> [PROBLEM STATEMENT]:
Which of the lines below hold the word "else"? Pull each of them out.

> [Saved data entries]:
◆ ◆ ◆ ◆
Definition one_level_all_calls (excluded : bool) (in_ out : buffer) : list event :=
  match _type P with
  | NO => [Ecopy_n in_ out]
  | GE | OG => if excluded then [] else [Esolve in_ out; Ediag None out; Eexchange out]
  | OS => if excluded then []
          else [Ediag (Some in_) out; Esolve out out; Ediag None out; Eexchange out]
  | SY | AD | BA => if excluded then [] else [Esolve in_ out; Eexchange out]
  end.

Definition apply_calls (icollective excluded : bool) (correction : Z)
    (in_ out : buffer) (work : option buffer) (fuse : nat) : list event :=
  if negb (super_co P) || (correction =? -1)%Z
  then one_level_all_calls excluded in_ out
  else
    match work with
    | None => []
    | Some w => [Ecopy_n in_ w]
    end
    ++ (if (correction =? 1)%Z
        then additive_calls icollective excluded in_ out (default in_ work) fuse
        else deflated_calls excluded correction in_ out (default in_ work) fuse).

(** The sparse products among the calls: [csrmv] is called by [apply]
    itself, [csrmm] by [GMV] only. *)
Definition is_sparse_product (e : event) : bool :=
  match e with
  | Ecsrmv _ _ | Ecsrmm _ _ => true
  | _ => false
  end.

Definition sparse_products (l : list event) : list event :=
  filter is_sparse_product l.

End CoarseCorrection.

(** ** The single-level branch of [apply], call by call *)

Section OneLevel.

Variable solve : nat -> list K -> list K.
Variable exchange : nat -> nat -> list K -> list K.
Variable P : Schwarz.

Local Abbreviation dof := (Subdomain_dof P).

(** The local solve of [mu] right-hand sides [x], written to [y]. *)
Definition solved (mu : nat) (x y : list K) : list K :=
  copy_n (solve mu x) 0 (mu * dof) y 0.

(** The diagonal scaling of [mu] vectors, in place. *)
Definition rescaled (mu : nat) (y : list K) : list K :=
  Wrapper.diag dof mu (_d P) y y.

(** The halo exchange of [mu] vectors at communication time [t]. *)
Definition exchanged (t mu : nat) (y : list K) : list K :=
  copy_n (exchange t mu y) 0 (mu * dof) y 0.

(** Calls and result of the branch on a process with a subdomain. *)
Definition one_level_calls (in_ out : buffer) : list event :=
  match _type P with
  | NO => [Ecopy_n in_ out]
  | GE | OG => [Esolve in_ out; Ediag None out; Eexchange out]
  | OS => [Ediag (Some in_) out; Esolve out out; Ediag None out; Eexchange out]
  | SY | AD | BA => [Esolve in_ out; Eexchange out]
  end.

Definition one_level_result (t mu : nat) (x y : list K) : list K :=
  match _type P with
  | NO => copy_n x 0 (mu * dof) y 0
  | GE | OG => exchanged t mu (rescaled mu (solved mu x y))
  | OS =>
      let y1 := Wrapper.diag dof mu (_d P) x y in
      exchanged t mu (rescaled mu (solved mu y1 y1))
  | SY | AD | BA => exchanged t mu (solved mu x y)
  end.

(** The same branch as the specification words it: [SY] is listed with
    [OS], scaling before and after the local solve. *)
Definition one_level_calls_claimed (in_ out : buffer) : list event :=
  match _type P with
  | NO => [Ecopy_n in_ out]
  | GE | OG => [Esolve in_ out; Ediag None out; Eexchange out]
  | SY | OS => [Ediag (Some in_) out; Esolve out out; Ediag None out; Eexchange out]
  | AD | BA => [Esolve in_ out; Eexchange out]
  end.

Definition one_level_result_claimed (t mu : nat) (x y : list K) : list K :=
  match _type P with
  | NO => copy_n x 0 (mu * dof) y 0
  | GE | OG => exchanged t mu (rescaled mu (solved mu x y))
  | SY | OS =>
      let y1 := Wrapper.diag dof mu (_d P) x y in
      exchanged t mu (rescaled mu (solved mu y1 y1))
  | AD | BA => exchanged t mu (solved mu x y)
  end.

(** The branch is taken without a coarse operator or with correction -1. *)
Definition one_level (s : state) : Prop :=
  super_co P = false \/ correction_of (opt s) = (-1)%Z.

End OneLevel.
◆ ◆ ◆ ◆
> [SOLUTION TO THE EXERCISE]:
  | GE | OG => if excluded then [] else [Esolve in_ out; Ediag None out; Eexchange out]
          else [Ediag (Some in_) out; Esolve out out; Ediag None out; Eexchange out]
  | SY | AD | BA => if excluded then [] else [Esolve in_ out; Eexchange out]
  else
        else deflated_calls excluded correction in_ out (default in_ work) fuse).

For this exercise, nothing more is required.